Losing 135 Pounds

Six years ago, I weighed 268 pounds.

It was the summer after my sophomore year of college and I was standing on a scale in the local YMCA when I saw that number. I had just joined with my best friend, both of us looking to get in shape, although getting in shape for me at that moment meant a massive life overhaul.

I felt lost.

I felt scared.

I had reached a point where I knew, I really knew, that if I did not make a change at that very moment, I would one day be 400 lbs. I had lost that ability to say to myself, “yeah I’m big, but I’m not going to ever be that big.” Just looking at charts of my weight history would prove that I was indeed on my way to half-tondom. From as far back as I can remember, I was overweight. Bigger than chubby, if you will. My weight gradually rose from birth to age 20. I wasn’t the woman who put on weight after having children, or the athlete who suffered an injury and gained weight, or even the freshman who packed on fifteen. Being fat was all I knew.

Stepping off the scale at the Y, I had to ask myself, “How did I get here?” At first, my mind went to the obvious- the food. The cakes, the cookies, the pizza, the Sprite, the Whoppers. Then my mind went to the genes- my dad, my grandmother, we’re big people. I played this game like a whodunit murder mystery. “Somebody implanted an extra 135 lbs under my skin and no one is leaving this room until I find out who it was!”

I knew the truth, though. I hadn’t become morbidly obese because I loved food or because my family was big. I became morbidly obese because I was in pain. I know there’s always a fine line in the blog world of telling just enough and telling too much, but I think maybe too much is better this time. My father was an alcoholic since the day I was born. His drinking made for instability, fear, and sadness. As volatile as he could be and as much as he was hurting us by drinking himself into oblivion, I loved him with every inch of me. When I was twelve years old, he died of a stroke. I tell you all of this because it is why I used food as love for most of my life. I loved food and food loved me. Amidst chaos and insecurity, I could control the food– the kind and the amount. When I felt nervous, food was reassuring. When I was anxious food was soothing. When I was sad, food lifted me up. When no one was home, food was my babysitter. For every.single.emotion I could turn to food and she would love me back.

But at twenty years old, food wasn’t loving me anymore. My dependency on it needed to come to an end. Desire to change is what brought me to the YMCA that day in June, and it’s what made me return day after day. I joined Weight Watchers eventually. I think what was most helpful was living one day at a time. With 100+ pounds to go before I reached the finish line of weight loss, it was very easy to become discouraged when I looked at the big picture. I just tried to get through the day feeling my best and knowing that I just kicked Monday in the pants. Sometimes I thought, “Oh my God, I can’t eat another egg white omelet for breakfast and not have a Reese’s McFlurry ever again.” But then I asked myself, “Can you do it today, Andie? Just today?” And I could. That question made each day manageable.
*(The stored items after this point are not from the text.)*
(* ===== verification/Miner.v ===== *)
(** * Miner: the stratum clients of src/tools/ and the miner of src/tools/e2eminer/main.go

    The programs under tools/ mine against the pool from the other side of the
    connection.  One runs in a state monad over its connection: the lines that
    will arrive, and what it has written.  It may end by itself, exit, panic,
    wait for a line that never comes, or search for ever.  [search] is the loop
    over consecutive nonces. *)
From Stdlib Require Import ZArith Lia List Strings.Ascii Strings.String Strings.Byte Floats.SpecFloat.
From stdpp Require Import base list strings gmap.
From S2P Require Import Prelude Bytes Float Strconv Utils Merkle Types Json Config Algorithm.
Import ListNotations.
Local Open Scope string_scope.
Local Open Scope Z_scope.

(** ** The connection *)

(** One result of [ReadBytes]: an error, or a line, with the JSON it is the text
    of. *)
Inductive line := ReadError | Line (text : option json).
Record conn := mkConn { arriving : list line; written : list json }.

Inductive stop := Exits | Waits | Searches | Panics (msg : string).
Definition tool (A : Type) : Type := conn -> (A + stop) * conn.
Definition returns {A} (a : A) : tool A := fun c => (inl a, c).
Definition stops {A} (s : stop) : tool A := fun c => (inr s, c).
Definition tbind {A B} (m : tool A) (f : A -> tool B) : tool B := fun c =>
  match m c with
  | (inl a, c) => f a c
  | (inr s, c) => (inr s, c)
  end.
Lemma tbind_inl {A B} (m : tool A) (f : A -> tool B) c a c' : m c = (inl a, c') -> tbind m f c = f a c'.
Proof. unfold tbind. by intros ->. Qed.
Lemma tbind_inr {A B} (m : tool A) (f : A -> tool B) c s c' : m c = (inr s, c') -> tbind m f c = (inr s, c').
Proof. unfold tbind. by intros ->. Qed.
Declare Scope tool_scope.
Delimit Scope tool_scope with tool.
Notation "'run!' x ':=' m 'in' k" := (tbind m (fun x => k))
  (at level 10, x pattern, m at level 100, k at level 200,
   format "'run!'  x  ':='  m  'in' '//' k") : tool_scope.
Local Open Scope tool_scope.

Definition checked {A} (r : result A) : tool A :=
  match r with Val a => returns a | Panic e => stops (Panics e) end.

Lemma checked_val {A} (r : result A) a c : r = Val a -> checked r c = (inl a, c).
Proof. by intros ->. Qed.

(** [net.Dial], which [must] succeed. *)
Definition dial (up : bool) : tool unit := if up then returns tt else stops Exits.

(** [json.Unmarshal] of a line into a map: an object, or null, which is the nil
    map; a number must be in the range of a float64. *)
Fixpoint numbers_fit (j : json) : bool :=
  match j with
  | JNum l => no_error (ParseFloat l)
  | JArr l => forallb numbers_fit l
  | JObj m => forallb (fun p => numbers_fit (snd p)) m
  | _ => true
  end.
Definition decode_map (text : option json) : option (list (string * json)) :=
  match text with
  | Some (JObj m) => if numbers_fit (JObj m) then Some m else None
  | Some JNull => Some []
  | _ => None
  end.
(** [m[key]]: the last member under the key, nil without one. *)
Definition at_key (m : list (string * json)) (key : string) : json :=
  match find (fun p => String.eqb (fst p) key) (rev m) with Some (_, v) => v | None => JNull end.

(** *** Type assertions, indices and slices *)
Definition the_string (j : json) : result string :=
  match j with JStr s => Val s | _ => Panic "interface conversion: not string" end.
Definition the_array (j : json) : result (list json) :=
  match j with JArr l => Val l | _ => Panic "interface conversion: not []interface {}" end.
Definition the_object (j : json) : result (list (string * json)) :=
  match j with JObj m => Val m | _ => Panic "interface conversion: not map[string]interface {}" end.
Definition the_float (j : json) : result float64 :=
  match j with JNum l => Val (fst (ParseFloat l)) | _ => Panic "interface conversion: not float64" end.
Definition element {A} (l : list A) (i : nat) : result A :=
  match l !! i with Some x => Val x | None => Panic "index out of range" end.
(** [s[:n]] *)
Definition prefix_of (s : string) (n : nat) : result string :=
  if (String.length s <? n)%nat then Panic "slice bounds out of range" else Val (substring 0 n s).

(** *** Messages *)

(** The keys of a map are marshalled in order. *)
Definition message_of (id : Z) (method : string) (params : json) : json :=
  JObj [("id", JNum (FormatInt id)); ("method", JStr method); ("params", params)].
Definition write (m : json) : tool unit := fun c => (inl tt, mkConn (arriving c) (written c ++ [m])%list).

(** [v, ok := m["id"].(float64); ok && int(v) == id] *)
Definition has_id (id : Z) (m : list (string * json)) : bool :=
  match at_key m "id" with
  | JNum l => match trunc_Z (fst (ParseFloat l)) with Some v => v =? id | None => false end
  | _ => false
  end.
Definition has_method (method : string) (m : list (string * json)) : bool :=
  match at_key m "method" with JStr s => String.eqb s method | _ => false end.

(** The next line.  A text that is not a map is fatal to one tool ([strict]) and
    an empty map to the others. *)
Definition read_map (strict : bool) : tool (list (string * json)) := fun c =>
  match arriving c with
  | [] => (inr Waits, c)
  | ReadError :: ls => (inr Exits, mkConn ls (written c))
  | Line text :: ls =>
      let c := mkConn ls (written c) in
      match decode_map text with
      | Some m => (inl m, c)
      | None => if strict then (inr Exits, c) else (inl [], c)
      end
  end.
(** [for { m := readLine(br); if ... { return m } }] *)
Fixpoint read_until_from (strict : bool) (wanted : list (string * json) -> bool) (ls : list line) (sent : list json)
  : (list (string * json) + stop) * conn :=
  match ls with
  | [] => (inr Waits, mkConn [] sent)
  | ReadError :: ls => (inr Exits, mkConn ls sent)
  | Line text :: ls =>
      match decode_map text with
      | Some m => if wanted m then (inl m, mkConn ls sent) else read_until_from strict wanted ls sent
      | None =>
          if strict then (inr Exits, mkConn ls sent)
          else if wanted [] then (inl [], mkConn ls sent) else read_until_from strict wanted ls sent
      end
  end.
Definition read_until (strict : bool) (wanted : list (string * json) -> bool) : tool (list (string * json)) :=
  fun c => read_until_from strict wanted (arriving c) (written c).

(** It is the loop over [read_map]. *)
Lemma read_until_unfold strict wanted c :
  read_until strict wanted c
  = (run! m := read_map strict in if wanted m then returns m else read_until strict wanted) c.
Proof.
  unfold read_until, tbind, read_map. destruct c as [ls s]. cbn [arriving written].
  destruct ls as [|[|text] ls]; [done|done|]. cbn [read_until_from].
  destruct (decode_map text) as [m|]; [by destruct (wanted m)|]. destruct strict; [done|]. by destruct (wanted []).
Qed.

(** A line that is read and passed over. *)
Definition passed_over (wanted : list (string * json) -> bool) (l : line) : Prop :=
  exists m, l = Line (Some (JObj m)) /\ numbers_fit (JObj m) = true /\ wanted m = false.
Lemma read_until_skip strict wanted ls l sent :
  Forall (passed_over wanted) ls ->
  read_until_from strict wanted (ls ++ l)%list sent = read_until_from strict wanted l sent.
Proof.
  induction 1 as [|x ls (m & -> & Hn & Hw) _ IH]; [done|]. cbn [app read_until_from decode_map]. by rewrite Hn, Hw.
Qed.
(** Reading writes nothing. *)
Lemma read_until_written strict wanted ls sent : written (snd (read_until_from strict wanted ls sent)) = sent.
Proof.
  induction ls as [|[|text] ls IH]; [done|done|]. cbn [read_until_from].
  destruct (decode_map text) as [m|]; [by destruct (wanted m)|]. destruct strict; [done|]. by destruct (wanted []).
Qed.

(** ** The search *)

(** What a nonce gives: a solution, nothing, or the end of the program. *)
Inductive tried (A : Type) := Found (a : A) | Next | Ends (s : stop).
Arguments Found {A}.
Arguments Next {A}.
Arguments Ends {A}.

(** [f] on [start], [start + 1], ... until one of [n] values does not say
    [Next]. *)
Fixpoint search {A} (f : Z -> tried A) (n : positive) (start : Z) : tried A :=
  let double q start :=
    match search f q start with Next => search f q (start + Zpos q) | r => r end in
  match n with
  | xH => f start
  | xO q => double q start
  | xI q => match f start with Next => double q (start + 1) | r => r end
  end.

(** Either every value says [Next], or the answer is that of the first that does
    not. *)
Lemma search_spec {A} (f : Z -> tried A) n start :
  (search f n start = Next /\ forall i, start <= i < start + Zpos n -> f i = Next) \/
  (exists i, start <= i < start + Zpos n /\ search f n start = f i /\ f i <> Next /\
     forall j, start <= j < i -> f j = Next).
Proof.
  revert start.
  assert (forall q start,
    (forall start, (search f q start = Next /\ forall i, start <= i < start + Zpos q -> f i = Next) \/
      (exists i, start <= i < start + Zpos q /\ search f q start = f i /\ f i <> Next /\
         forall j, start <= j < i -> f j = Next)) ->
    let r := match search f q start with Next => search f q (start + Zpos q) | r => r end in
    (r = Next /\ forall i, start <= i < start + Zpos (xO q) -> f i = Next) \/
    (exists i, start <= i < start + Zpos (xO q) /\ r = f i /\ f i <> Next /\
       forall j, start <= j < i -> f j = Next)) as D.
  { intros q start IH. cbv zeta. destruct (IH start) as [[E A1]|(i & Hi & E & Hn & Hj)]; rewrite E.
    - destruct (IH (start + Zpos q)) as [[E2 A2]|(i & Hi & E2 & Hn & Hj)]; rewrite E2.
      + left. split; [done|]. intros i Hi. destruct (Z.lt_ge_cases i (start + Zpos q)); [apply A1|apply A2]; lia.
      + right. exists i. split_and!; [lia|lia|done|done|]. intros j Hj'.
        destruct (Z.lt_ge_cases j (start + Zpos q)); [apply A1|apply Hj]; lia.
    - right. exists i. split_and!; [lia|lia| |done|done]. by destruct (f i). }
  induction n as [q IH|q IH|]; intros start; cbn [search].
  - destruct (f start) as [a| |s] eqn:E.
    + right. exists start. rewrite E. split_and!; [lia|lia|done|done|lia].
    + destruct (D q (start + 1) IH) as [[E2 A2]|(i & Hi & E2 & Hn & Hj)]; rewrite E2.
      * left. split; [done|]. intros i Hi. destruct (Z.eq_dec i start) as [->|]; [done|apply A2; lia].
      * right. exists i. split_and!; [lia|lia|done|done|]. intros j Hj'.
        destruct (Z.eq_dec j start) as [->|]; [done|apply Hj; lia].
    + right. exists start. rewrite E. split_and!; [lia|lia|done|done|lia].
  - by apply D.
  - destruct (f start) as [a| |s] eqn:E.
    + right. exists start. rewrite E. split_and!; [lia|lia|done|done|lia].
    + left. split; [done|]. intros i Hi. by replace i with start by lia.
    + right. exists start. rewrite E. split_and!; [lia|lia|done|done|lia].
Qed.

Definition searched {A} (r : tried A) (exhausted : stop) : tool A :=
  match r with Found a => returns a | Next => stops exhausted | Ends s => stops s end.
Definition tried_result {A} (r : result (tried A)) : tried A :=
  match r with Val t => t | Panic e => Ends (Panics e) end.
Eventually I arrived at my goal weight. My journey to that point was all at once the most agonizing and gratifying experience of my life. And being 135lbs smaller, literally half my size, was terrifying. How do you maintain a weight you’ve never known? How do you live moderately? What is normalcy? The answers to these questions were a mystery to me. I had no frame of reference for my new body because I only knew two modes: overeating and dieting.  Learning to maintain my weight was, and sometimes still is, as hard as losing it.